The king has a parade of all the leaders of the crusade. As the Marquis passes in front of the slave, the Nubian's dog tries to kill him and the Conrade is taken away because he was the person who took the banner. The man denies being guilty, but Richard decides that the only way to determine if the man was innocent, was by a duel. The king plans to ask Saladin for neutral ground where he could fight the Conrade.
The Nubian will be sent to the Sultan with the request of the king for neutral ground where the duel will take place. A knight named Nevil takes him to the queen's quarters, where Kenneth delivers a message to Edith. While there, she recognizes him as the knight and tries to make him talk to her, but he cannot due to his promise to the king that he would not speak. She angrily sends him out of her presence because he would not talk to her, and also because of a letter of homage from Saladin.
De Vaux and the King are discussing military plans when a minstrel named Blondel arrives. The king asks the minstrel to sing a song, and he sings one about a lowly knight who loves a lady too high in rank to marry him (like the case of Edith and Kenneth) who in the end wins his lady's respect and marries her. The king escorts Edith back to her tent and, on the way, asks if she was going to accept Saladin's request for marriage. Edith says that she will not, and the king prepares to send Saladin this message through the Nubian.
All the leaders of the crusade are planning to go back to Europe because of the “arbitrary domination of Richard of England.” Suddenly, a messenger brings Saladin's response, which is in the affirmative, and Richard and his countrymen, go to the Muslim's camp together with the Archduke of Austria, Conrad, and the Grand master of the Templars.

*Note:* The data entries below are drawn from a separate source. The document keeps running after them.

(** ** The fallback chain *)

(** C1: along the chain of [compileImpl] calls of one [Compile] call the
    compatibility mode never increases: the chain starts in the configured
    mode and a later call never has a higher mode than an earlier one.
    The transform is invoked at most once, only when the call started in
    Extended mode and always on the original, unwrapped source; after a
    transform that succeeded the chain is Extended, Base, the second call
    compiling the transform's output.  A call that starts in Base mode
    never invokes the transform. *)
Theorem Compile_mode_never_increases (E : Engine) (c : Compiler) (src file : string)
    (main : bool) (w : World E) :
  ∃ w' r d,
    Compile E c src file main w = Some (w', r) ∧
    events w' = (events w ++ d)%list ∧
    head (modes d) = Some (CompatibilityMode (Opts c)) ∧
    (∀ i j mi mj, (i < j)%nat → modes d !! i = Some mi → modes d !! j = Some mj →
                  (lib.rank mj ≤ lib.rank mi)%nat) ∧
    (length (transforms d) ≤ 1)%nat ∧
    (∀ t, t ∈ transforms d →
          t.1 = src ∧ CompatibilityMode (Opts c) = lib.CompatibilityModeExtended) ∧
    (CompatibilityMode (Opts c) = lib.CompatibilityModeBase → transforms d = []) ∧
    (∀ code m, (code, m, None) ∈ transformed d →
       modes d = [lib.CompatibilityModeExtended; lib.CompatibilityModeBase] ∧
       EvCompileImpl code main lib.CompatibilityModeBase m ∈ d) ∧
    (modes d = [CompatibilityMode (Opts c)] ∨
     modes d = [lib.CompatibilityModeExtended; lib.CompatibilityModeBase]).
Proof.
  destruct (Compile_run E c src file main w) as (w' & r & d & HC & Hev & Hrun).
  exists w', r, d. split; [done|]. split; [done|].
  assert (Hshape :
    (modes d = [CompatibilityMode (Opts c)] ∧
       (transforms d = [] ∨
        CompatibilityMode (Opts c) = lib.CompatibilityModeExtended ∧
        ∃ sm, transforms d = [(src, sm)]) ∧
       ∀ code m, (code, m, None) ∉ transformed d) ∨
    (CompatibilityMode (Opts c) = lib.CompatibilityModeExtended ∧
     modes d = [lib.CompatibilityModeExtended; lib.CompatibilityModeBase] ∧
     (∃ sm, transforms d = [(src, sm)]) ∧
     ∃ code m, transformed d = [(code, m, None)] ∧
               EvCompileImpl code main lib.CompatibilityModeBase m ∈ d)).
  { inversion Hrun as [dp pgm err Hps|dp sm dt r0 Hm Hps Hmd Htd Hpd Hr
                       |dp sm dt code m dp' pgm err Hm Hps Hmd Htd Hpd Htr Hps']; subst.
    - apply parseStage_quiet in Hps as (Hm & Ht & Htr & _).
      left. simpl. rewrite Hm, Ht. split; [done|]. split; [by left|].
      intros code m. simpl. rewrite Htr. apply not_elem_of_nil.
    - apply parseStage_quiet in Hps as (Hm' & Ht' & Htr' & _).
      left. simpl. rewrite modes_app, transforms_app, Hm', Ht'. simpl.
      rewrite Hmd, Htd, Hm. split; [done|]. split; [right; eauto|].
      intros code m. rewrite transformed_app, Htr'. simpl.
      destruct r as [[[pgm code'] err]|].
      + destruct Hr as (_ & m' & e & -> & ->).
        intros Hin. apply list_elem_of_singleton in Hin. congruence.
      + rewrite Hr. apply not_elem_of_nil.
    - apply parseStage_quiet in Hps as (Hm1 & Ht1 & Htr1 & _).
      apply parseStage_quiet in Hps' as (Hm2 & Ht2 & Htr2 & _).
      right. split; [done|]. simpl.
      rewrite !modes_app, !transforms_app, !transformed_app; simpl.
      rewrite !modes_app, !transforms_app, !transformed_app; simpl.
      rewrite Hm1, Ht1, Htr1, Hm2, Ht2, Htr2, Hmd, Htd, Htr, Hm. simpl.
      split; [done|]. split; [eauto|]. exists code, m. split; [done|].
      apply elem_of_cons. right. apply elem_of_app. right.
      apply elem_of_cons. right. apply elem_of_app. right.
      apply elem_of_cons. by left. }
  destruct Hshape as [(Hm & Ht & Hno)|(Hext & Hm & (sm & Ht) & code & m & Htr & Hin)].
  - rewrite Hm. split; [done|]. split.
    { intros i j mi mj Hij Hi Hj. destruct j as [|j]; [lia|]. done. }
    split; [destruct Ht as [->|(_ & sm & ->)]; simpl; lia|].
    split.
    { intros t Hin. destruct Ht as [Ht|(Hext & sm & Ht)]; rewrite Ht in Hin.
      - by apply elem_of_nil in Hin.
      - apply list_elem_of_singleton in Hin as ->. done. }
    split.
    { intros HB. destruct Ht as [Ht|(Hext & _)]; [done|congruence]. }
    split; [intros code m Hin; by apply Hno in Hin|by left].
  - rewrite Hm, Ht, Htr, Hext. split; [done|]. split.
    { intros i j mi mj Hij Hi Hj.
      destruct i as [|[|i]], j as [|[|j]]; simplify_eq/=; lia. }
    split; [simpl; lia|]. split.
    { intros t Hin'. by apply list_elem_of_singleton in Hin' as ->. }
    split; [done|]. split; [|by right].
    intros code' m' Hin'. apply list_elem_of_singleton in Hin'. by simplify_eq.
Qed.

When they got there, King Richard is told that the Nubian was in fact Kenneth and that Saladin was Hakim. Richard and Saladin agree on a place for the duel, an oasis named the Diamond of the Desert, and Kenneth is chosen as the king's champion in the duel.
It was decided that the battle was going to take place at sunrise. The two combatants go to the Hermit of Engaddi to confess their sins in case that they die. The Templar does not want the Marquis to confess in case that he would get caught. Kenneth and the Marquis fight and the Scott wins and leaves the Marquis wounded, who then confesses to taking the flag. The Templar then takes the Marquis to his tent to heal him. Saladin says that he will attend the wounded man. It turns out that Kenneth was in fact David, the prince of Scotland, and the reason he had not revealed his rank was because he had made a vow to keep it secret until he and his fellow crusaders had conquered the Holy City. During the feast after the victory of Sir Kenneth, Saladin kills the Grand master of the Templars because he had stabbed the Marquis before confessing his treachery. Then the Prince of Scotland marries Edith, and as a wedding gift, Saladin gives him the Talisman. Then the crusade ends and the crusaders go back to Europe.